Monday, November 9, 2015


Circus, pochoir plate 11 in Jazz (1947) 
World renowned for his paintings, sculptures, and drawings, Henri Matisse, the master of his craft, also embraced printed books as a means of artistic expression during the latter part of the artist's life. Aside from his prolific oeuvre Matisse personally enjoyed making books, and the collaborative synergy it entailed, working with poets, authors, printers and publishers.
     GRAPHIC PASSION; MATISSE AND THE BOOK ARTS on view at the Morgan Library & Museum through January 18, 2016, brings together thirty of these modern masterpieces and explores Matisse's creative process. Colin B. Bailey, director of the Morgan, "The extraordinary volumes n view show Matisse delighting in the smaller scale of book design and are a testament to the fact that his talent transcended any medium."
Poems de Charles d"Orleans, Paris,.Teriade Editeur
The exhibit segues into several venues from Early Work, First Artist Book to Function and Illustration, Creative Differences and Classics. JAZZ as pictured above in the photograph by Graham S. Haber, illustrates how Matisse's book work reached a crescendo of color in his last years when he began to experiment with gouache cutouts, or, as he called it, "drawing with scissors."At first the artist wanted to call it Cirque but then agreed on the title JAZZ, which was more in keeping with the free-form aphoristic text. Although Matisse was pleased by the sensational success of JAZZ, in private correspondence he conceded that the pochoir stencils did not adequately reproduce the "purity" of his scissor work.

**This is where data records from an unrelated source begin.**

(** * Self-driving car simulation: the decision engine

    A shallow embedding of [environment.py], [pathfinding.py],
    [agent.py] and the set-up code of [main.py].  Python integers are
    [Z], Python floats are IEEE 754 binary64 values ([PrimFloat.float]),
    dictionaries are [gmap]s, sets are [gset]s, and exceptions are values
    of the [result] type. *)

From Stdlib Require Import ZArith Floats Lia.
From stdpp Require Import gmap list.
(** The job is not found on the first attempt and complete on the next. *)
Definition not_found_first (attempt : nat) : EmailOnAcid.FetchOutcome :=
  match attempt with
  | 0 => EmailOnAcid.FetchFailed (ResponseError 404)
  | _ => EmailOnAcid.FetchOk (Some [("a", entry "Complete" (Some "https://p/a.png"))])
  end.

Definition full_not_found_first (attempt : nat) : FullResults.FetchOutcome :=
  match attempt with
  | 0 => FullResults.FetchFailed (ResponseError 404)
  | _ => FullResults.FetchOk (JObj [("results", JArr [JObj [("status", JStr "complete")]])])
  end.


(** Client [a] never gets past processing. *)
Definition always_processing (attempt : nat) : EmailOnAcid.FetchOutcome :=
  EmailOnAcid.FetchOk (Some [("a", entry "Processing" None)]).

(** No clients were asked for.  The first response shows client [a]
    alone; [b] shows up on the second attempt, when [a] is complete,
    and completes on the third. *)
Definition new_client_appears (attempt : nat) : EmailOnAcid.FetchOutcome :=
  match attempt with
  | 0 => EmailOnAcid.FetchOk (Some [("a", entry "Processing" None)])
  | 1 => EmailOnAcid.FetchOk
           (Some [("a", entry "Complete" (Some "https://p/a.png"));
                  ("b", entry "Processing" None)])
  | _ => EmailOnAcid.FetchOk
           (Some [("a", entry "Complete" (Some "https://p/a.png"));
                  ("b", entry "Complete" (Some "https://p/b.png"))])
  end.

(** A multipart message whose first HTML part has data that decodes to
    nothing, followed by a second HTML part. *)
Definition empty_html_first : Gmail.MessagePart :=
  Gmail.mkPart (Some "multipart/alternative") None
    [ Gmail.mkPart (Some "text/html") (Some (Gmail.mkBody (Some "="))) [];
      Gmail.mkPart (Some "text/html") (Some (Gmail.mkBody (Some "PGI+"))) [] ].


(** A checkout of the repository with one task and one client. *)
Definition setup_env : gmap string string :=
  list_to_map [ ("TASK_NAME", "Summer Sale");
                ("EMAIL_PREVIEW_SERVICE", "EmailOnAcid");
                ("EMAILONACID_API_KEY", "key");
                ("EMAILONACID_ACCOUNT_PASSWORD", "password") ].

Definition setup_fs : GlobalSetup.FS :=
  GlobalSetup.mkFS
    (list_to_map [ ("/repo/emails/summer-sale.html", "<html></html>");
                   ("/repo/default-clients-eoa.json", "{ }") ])
    ({[ "/repo"; "/repo/emails" ]}).

Definition setup_now : GlobalSetup.Date :=
  GlobalSetup.mkDate 2025 6 23 20 58 0 7 "7/23/2025, 17:58:00".

Definition setup_run
  : GlobalSetup.Outcome * GlobalSetup.FS * list (Level * GlobalSetup.Msg) :=
  GlobalSetup.globalSetup "/repo/temp" "/repo/emails" "/repo/default-clients-eoa.json"
    (fun _ => Some (JObj [("apple", JObj [("id", JStr "a")])]))
    (fun _ => true)
    (fun _ _ _ => Some (JObj [("id", JStr "t1")]))
    completes_second
    setup_env setup_now setup_fs.

(** The job has no results at all yet. *)
Definition nothing_yet (attempt : nat) : EmailOnAcid.FetchOutcome :=
  EmailOnAcid.FetchOk (Some []).

(** The first response shows a pending client; every later attempt
    fails without a response. *)
Definition full_lost_after_first (attempt : nat) : FullResults.FetchOutcome :=
  match attempt with
  | 0 => FullResults.FetchOk (JObj [("results", JArr [JObj [("status", JStr "pending")]])])
  | _ => FullResults.FetchFailed NoResponseError
  end.



End Scenarios.

(* ===================================================================== *)
(** * Properties *)
(* ===================================================================== *)

Module JsFacts.
Import Js.

(** *** Reading back what was written *)

Lemma obj_get_replace_eq {V} (o : JsObject V) k v :
  obj_has o k = true -> obj_get (obj_replace o k v) k = Some v.
Proof.
  unfold obj_has. induction o as [|[k' v'] o IH]; simpl; [discriminate|].
  destruct (String.eqb k' k) eqn:E; simpl; rewrite E; auto.
Qed.

Lemma obj_get_replace_ne {V} (o : JsObject V) k v k' :
  k <> k' -> obj_get (obj_replace o k v) k' = obj_get o k'.
Proof.
  intros Hne. induction o as [|[k0 v0] o IH]; simpl; [reflexivity|].
  destruct (String.eqb k0 k) eqn:E; simpl.
  - apply String.eqb_eq in E; subst k0.
    destruct (String.eqb k k') eqn:E'; [|reflexivity].
    apply String.eqb_eq in E'. contradiction.
  - destruct (String.eqb k0 k'); auto.
Qed.

Lemma obj_get_insert_index_eq {V} n (o : JsObject V) k v :
  obj_has o k = false -> obj_get (obj_insert_index n k v o) k = Some v.
Proof.
  unfold obj_has. induction o as [|[k' v'] o IH]; simpl; intros H.
  - now rewrite String.eqb_refl.
  - destruct (String.eqb k' k) eqn:E; [discriminate|].
    destruct (array_index k') as [m|]; [destruct (m <? n)%N|];
      simpl; rewrite ?E, ?String.eqb_refl; auto.
Qed.

Lemma obj_get_insert_index_ne {V} n (o : JsObject V) k v k' :
  k <> k' -> obj_get (obj_insert_index n k v o) k' = obj_get o k'.
Proof.
  intros Hne. apply String.eqb_neq in Hne.
  induction o as [|[k0 v0] o IH]; simpl.
  - now rewrite Hne.
  - destruct (array_index k0) as [m|]; [destruct (m <? n)%N|];
      simpl; rewrite ?Hne; auto.
    destruct (String.eqb k0 k'); auto.
Qed.

Lemma obj_get_app {V} (o1 o2 : JsObject V) k :
  obj_get (o1 ++ o2) k =
  match obj_get o1 k with Some v => Some v | None => obj_get o2 k end.
Proof.
  induction o1 as [|[k0 v0] o1 IH]; simpl; [reflexivity|].
  destruct (String.eqb k0 k); auto.
Qed.
(** * sessionup: a shallow embedding of [manager.go]

    The session manager of sessionup: session creation ([Init]), the
    authentication middleware ([Auth]), revocation ([Revoke],
    [RevokeOther], [RevokeAll]) and enumeration ([FetchAll]).

    Effects are recorded in a trace: every store call, every cookie written
    to the response, every invocation of the rejection handler and of the
    next handler is an [event].  The store is pluggable in the source, so it
    is modelled as an oracle: a record of the answers each store method
    gives.  Time is a [Z] count of nanoseconds since Go's zero [time.Time]
    (January 1, year 1, UTC); the zero time is [0]. *)

From Stdlib Require Import String List ZArith Bool Lia.
Import ListNotations.
Open Scope string_scope.
Open Scope Z_scope.

(** ** Data model *)

(** [time.Time] as nanoseconds since the zero time; [time.Duration]. *)
Definition Time := Z.
Definition Duration := Z.

(** [time.Time.After]. *)
Definition After (t u : Time) : bool := u <? t.

Definition Nanosecond : Duration := 1.
Definition Hour : Duration := 3600 * 1000000000.

(** Modelled from the spec: the [Session] struct (session.go is not part of
    the sources).  [IP] and the user agent are kept as strings. *)
Record Session := mkSession {
  Current : bool;
  CreatedAt : Time;
  ExpiresAt : Time;
  ID : string;
  UserKey : string;
  IP : string;
  UserAgent : string
}.

(** The zero value [Session{}]. *)
Definition zero_session : Session :=
  {| Current := false; CreatedAt := 0; ExpiresAt := 0; ID := "";
     UserKey := ""; IP := ""; UserAgent := "" |}.

(** [s.Current = b], the assignment in the loop of [FetchAll]. *)
Definition set_current (s : Session) (b : bool) : Session :=
  {| Current := b; CreatedAt := CreatedAt s; ExpiresAt := ExpiresAt s;
     ID := ID s; UserKey := UserKey s; IP := IP s; UserAgent := UserAgent s |}.

(** Errors that reach the rejection handler or the caller. *)
Inductive error :=
| ErrNoCookie                 (* http.ErrNoCookie, a not-found error *)
| ErrUnauthorized             (* errors.New("unauthorized") *)
| StoreErr (msg : string).    (* anything the store returns *)

(** [http.SameSite]. *)
Inductive SameSite :=
| SameSiteDefaultMode | SameSiteLaxMode | SameSiteStrictMode | SameSiteNoneMode.

(** [http.Cookie], restricted to the fields [setCookie] fills. *)
Record Cookie := mkCookie {
  c_Name : string;
  c_Value : string;
  c_Path : string;
  c_Domain : string;
  c_Expires : Time;
  c_Secure : bool;
  c_HttpOnly : bool;
  c_SameSite : SameSite
}.

(** Modelled from the spec: the request context and its binder
    ([newContext] and [FromContext], context.go is not part of the
    sources).  A context either carries a session value or it does not. *)
Record Context := mkContext { ctx_session : option Session }.
(** X4. With a travel distance and a profit margin that are not negative,
    no estimate has a subtotal below 740 (four hours of crew and
    equipment) or a total below 851 (that plus the overhead). *)
Theorem minimum_quote (now : string) (d : EstimateData) :
  0 <= travelDistance d ->
  0 <= profitMargin d ->
  740 <= Estimate.subtotal (buildEstimate now d) /\
  851 <= Estimate.total (buildEstimate now d).
Proof.
  intros Htd Hpm.
  assert (Hsub : 740 <= Estimate.subtotal (buildEstimate now d)).
  { rewrite subtotal_closed.
    pose proof (totalMaterialCost_nonneg d).
    pose proof (Q.le_max_r (workedHours d) 4). lra. }
  split; [ exact Hsub | ].
  rewrite total_closed.
  assert (0 <= Estimate.subtotal (buildEstimate now d) * (profitMargin d / 100))
    by (apply Qmult_le_0_compat; qarith).
  lra.
Qed.

Lemma minimum_quote_witness :
  740 <= Estimate.subtotal (buildEstimate "2025-06-01T12:00:00.000Z" fullJob) /\
  851 <= Estimate.total (buildEstimate "2025-06-01T12:00:00.000Z" fullJob).
Proof.
  apply (minimum_quote "2025-06-01T12:00:00.000Z" fullJob);
    vm_compute; discriminate.
Defined.

(** X5. A job without any positive quantity and without travel is quoted
    the four hour minimum: materials 0, subtotal 740, and the total is
    740 marked up by the overhead and the profit margin. *)
Theorem empty_job_quote (now : string) (d : EstimateData) :
  squareFootage d <= 0 -> linearFootage d <= 0 -> oilSpotArea d <= 0 ->
  travelDistance d == 0 ->
  let e := buildEstimate now d in
  Materials.totalMaterialCost (Estimate.materials e) == 0 /\
  shownLines e = [] /\
  Estimate.subtotal e == 740 /\
  Estimate.total e == 740 * (1.15 + profitMargin d / 100).
Proof.
  intros Hsq Hlf Hoil Htd e.
  assert (Hmat : Materials.totalMaterialCost (fst (calculateMaterials d)) == 0).
  { rewrite calculateMaterials_total, reduce_sum_values.
    pose proof (materialCosts_closed d) as (A1 & A2 & A3 & A4 & A5).
    cbv zeta in *. rewrite A1, A2, A3, A4, A5.
    rewrite (totalPMM_zero d Hsq), (nonpositive_guard _ Hoil),
      (nonpositive_guard _ Hlf).
    reflexivity. }
  assert (Hw : workedHours d == 0).
  { unfold workedHours.
    rewrite (nonpositive_guard _ Hsq), (nonpositive_guard _ Hlf). reflexivity. }
  assert (Hsub : Estimate.subtotal e == 740).
  { unfold e. rewrite subtotal_closed, Hmat, Hw, Htd. reflexivity. }
  split; [ exact Hmat | ]. split; [ | split ].
  - unfold e. rewrite shownLines_eq.
    now rewrite (nonpositive_guard _ Hsq), (nonpositive_guard _ Hoil),
      (nonpositive_guard _ Hlf).
  - exact Hsub.
  - unfold e in *. rewrite total_closed, Hsub. reflexivity.
Qed.

Lemma empty_job_quote_witness :
  Estimate.total (buildEstimate "2025-06-01T12:00:00.000Z" scenario2) ==
  740 * (1.15 + 20 / 100).
Proof.
  apply (empty_job_quote "2025-06-01T12:00:00.000Z" scenario2);
    vm_compute; (discriminate || reflexivity).
Defined.

(** X6. Labor and equipment cost 185 per billed hour; a job of at most four
    worked hours is billed four hours, 740, and a longer one its worked
    hours. *)
Theorem labor_per_billed_hour (d : EstimateData) :
  let l := calculateLaborAndEquipment d in
  Labor.laborCost l + Labor.equipmentCost l == 185 * Labor.laborHours l /\
  (workedHours d <= 4 ->
   Labor.laborHours l == 4 /\ Labor.laborCost l + Labor.equipmentCost l == 740) /\
  (4 <= workedHours d -> Labor.laborHours l == workedHours d).
Proof.
  cbv zeta. rewrite laborCost_eq, equipmentCost_eq, laborHours_eq.
  unfold BUSINESS_CONFIG.blendedLaborRate, Math.max.
  split; [ ring | ]. split; intros H.
  - rewrite (Q.max_r _ _ H). split; [ reflexivity | ring ].
  - now rewrite (Q.max_l _ _ H).
Qed.

Lemma labor_per_billed_hour_witness :
  Labor.laborHours (calculateLaborAndEquipment scenario1) == 4 /\
  Labor.laborHours (calculateLaborAndEquipment fullJob) == workedHours fullJob.
Proof.
  split.
  - apply (proj1 (proj2 (labor_per_billed_hour scenario1))).
    vm_compute; discriminate.
  - apply (proj2 (proj2 (labor_per_billed_hour fullJob))).
    vm_compute; discriminate.
Defined.

(** ** Inputs the estimate does not depend on *)

(** X7. A number of coats of at most 1 (0, a fraction, a negative number) is
    priced as one coat; and while the square footage is not positive the
    number of coats does not matter at all. *)
Theorem coats_below_one_are_one_coat (now : string) (d : EstimateData) :
  (numberOfCoats d <= 1 ->
   buildEstimate now d = buildEstimate now (updateField (NumberOfCoats 1) d)) /\
  (squareFootage d <= 0 ->
   forall n : Q,
     buildEstimate now (updateField (NumberOfCoats n) d) = buildEstimate now d).
Proof.
  split.
  - intros H. apply gtb_false_iff in H. destruct d; simpl in H.
    unfold buildEstimate, calculateMaterials, materialQuantities;
      cbn [numberOfCoats updateField].
    rewrite H. reflexivity.
  - intros H n. apply nonpositive_guard in H. destruct d; simpl in H.
    unfold buildEstimate, calculateMaterials, materialQuantities;
      cbn [squareFootage updateField].
    rewrite H. reflexivity.
Qed.

Lemma coats_below_one_are_one_coat_witness :
  buildEstimate "2025-06-01T12:00:00.000Z"
    (updateField (NumberOfCoats (-2)) scenario1) =
  buildEstimate "2025-06-01T12:00:00.000Z" scenario1 /\
  buildEstimate "2025-06-01T12:00:00.000Z"
    (updateField (NumberOfCoats 3) scenario3) =
  buildEstimate "2025-06-01T12:00:00.000Z" scenario3.
Proof.
  split.
  - apply (proj1 (coats_below_one_are_one_coat "2025-06-01T12:00:00.000Z"
                    (updateField (NumberOfCoats (-2)) scenario1))).
    vm_compute; discriminate.
  - apply (proj2 (coats_below_one_are_one_coat "2025-06-01T12:00:00.000Z"
                    scenario3)).
    vm_compute; discriminate.
Defined.

(** X8. The project type, the parking stalls, the client name, the job site
    address and the notes are collected by the form but never priced:
    changing any of them leaves the whole estimate unchanged. *)
Theorem unpriced_fields (now : string) (d : EstimateData) :
  (forall v, buildEstimate now (updateField (ProjectType v) d) = buildEstimate now d) /\
  (forall v, buildEstimate now (updateField (ParkingStalls v) d) = buildEstimate now d) /\
  (forall v, buildEstimate now (updateField (ClientName v) d) = buildEstimate now d) /\
  (forall v, buildEstimate now (updateField (JobSiteAddress v) d) = buildEstimate now d) /\
  (forall v, buildEstimate now (updateField (AdditionalNotes v) d) = buildEstimate now d).
Proof.
  destruct d. repeat split.
Qed.

(** ** Editing the form *)

(** X9. [handleInputChange] behaves as a store with one cell per field: a
    field reads back the value just written, a write leaves the other
    fields alone, a second write to a field replaces the first, and
    writes to different fields can be swapped. *)
Theorem updateField_store (fv1 fv2 : FieldValue) (d : EstimateData) :
  readField fv1 (updateField fv1 d) = fv1 /\
  (sameField fv1 fv2 = false ->
   readField fv1 (updateField fv2 d) = readField fv1 d /\
   updateField fv1 (updateField fv2 d) = updateField fv2 (updateField fv1 d)) /\
  (sameField fv1 fv2 = true ->
   updateField fv2 (updateField fv1 d) = updateField fv2 d).
Proof.
  destruct d. split; [ destruct fv1; reflexivity | ].
  split; intros H; destruct fv1, fv2; try discriminate H;
    try split; reflexivity.
Qed.

Lemma updateField_store_witness :
  (readField (SquareFootage 7) (updateField (TravelDistance 9) scenario1)
   = readField (SquareFootage 7) scenario1 /\
   updateField (SquareFootage 7) (updateField (TravelDistance 9) scenario1)
   = updateField (TravelDistance 9) (updateField (SquareFootage 7) scenario1)) /\
  updateField (SquareFootage 8) (updateField (SquareFootage 7) scenario1)
  = updateField (SquareFootage 8) scenario1.
Proof.
  split.
  - apply (proj1 (proj2 (updateField_store
                           (SquareFootage 7) (TravelDistance 9) scenario1))).
    reflexivity.
  - apply (proj2 (proj2 (updateField_store
                           (SquareFootage 7) (SquareFootage 8) scenario1))).
    reflexivity.
Defined.

Lemma edits_keep_estimate (edits : list FormEvent) (st : State) :
  calculatedEstimate (fold_left uiStep (map Edit edits) st) =
  calculatedEstimate st.
Proof.
  revert st. induction edits as [ | ev edits IH ]; intros st; [ reflexivity | ].
  simpl. now rewrite IH.
Qed.

Lemma generate_keeps_form (now : string) (st : State) :
  estimateData (generateEstimate now st) = estimateData st.
Proof. reflexivity. Qed.

Lemma run_form_only (events : list UiEvent) (st st' : State) :
  estimateData st = estimateData st' ->
  estimateData (fold_left uiStep events st) =
  estimateData (fold_left uiStep events st').
Proof.
  revert st st'. induction events as [ | ev events IH ]; intros st st' H;
    [ exact H | ].
  simpl. apply IH. destruct ev; simpl; now rewrite H.
Qed.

     Creative differences were inevitable in these collaborative projects. Almost everything went wrong in the production of James Joyce's Ulysses, although the idea was brilliant.  Matisse and Joyce agreed on a pictorial scheme based on the Homeric subtext of the book but the publisher insisted upon a more conventional concept. 
    Not just Joyce, but also leading figures in the French avant-garde inspired the book work of Matisse---poets such as Rene Char, Pierre Reverdy and Tristan Tzara and acknowledged classics of French literature; the works of Charles d'Orleans, the cover pictured above, and the works of Ronsard and Baudelaire. A boating trip in the Bois de Boulogne gave Matisse the original idea for the angry swan for Stephane Mallarme's Poesies (1932) Matisse's first independent work of art based on a literary text.
Pierre Matisse sketching for The Swan in the Bois de Boulogne
     The exhibition explores Matisse's creative process based on a collection donated by Frances and Michael Baylson in 2010. In addition, the gift includes hundreds of monographs, exhibition catalogues and related ephemera. Adult programs include: YOUR BOOK, BOLD AND BRIGHT: Stencils and Cut-Outs Saturday November 13, 2-4 pm. and SKETCHING IN THE GALLERY on Saturday November 21. Drop in 11 am-1pm. CLASSICAL JAZZ: Musical Reflections on Henri Matisse takes place on Friday, November 13 at 7:30 pm. Visit The Morgan Library & Museum at 225 Madison Avenue, at 36th Street. 
     Ta Ta Darlings!!! You too can become a cut up artist, they're easy to make so tell your stories in bright colors and bold shapes. Fan mail welcome at Visit Polly's Blogs at and in the left-hand column click on the direct link to a Blog that resonates with your interest.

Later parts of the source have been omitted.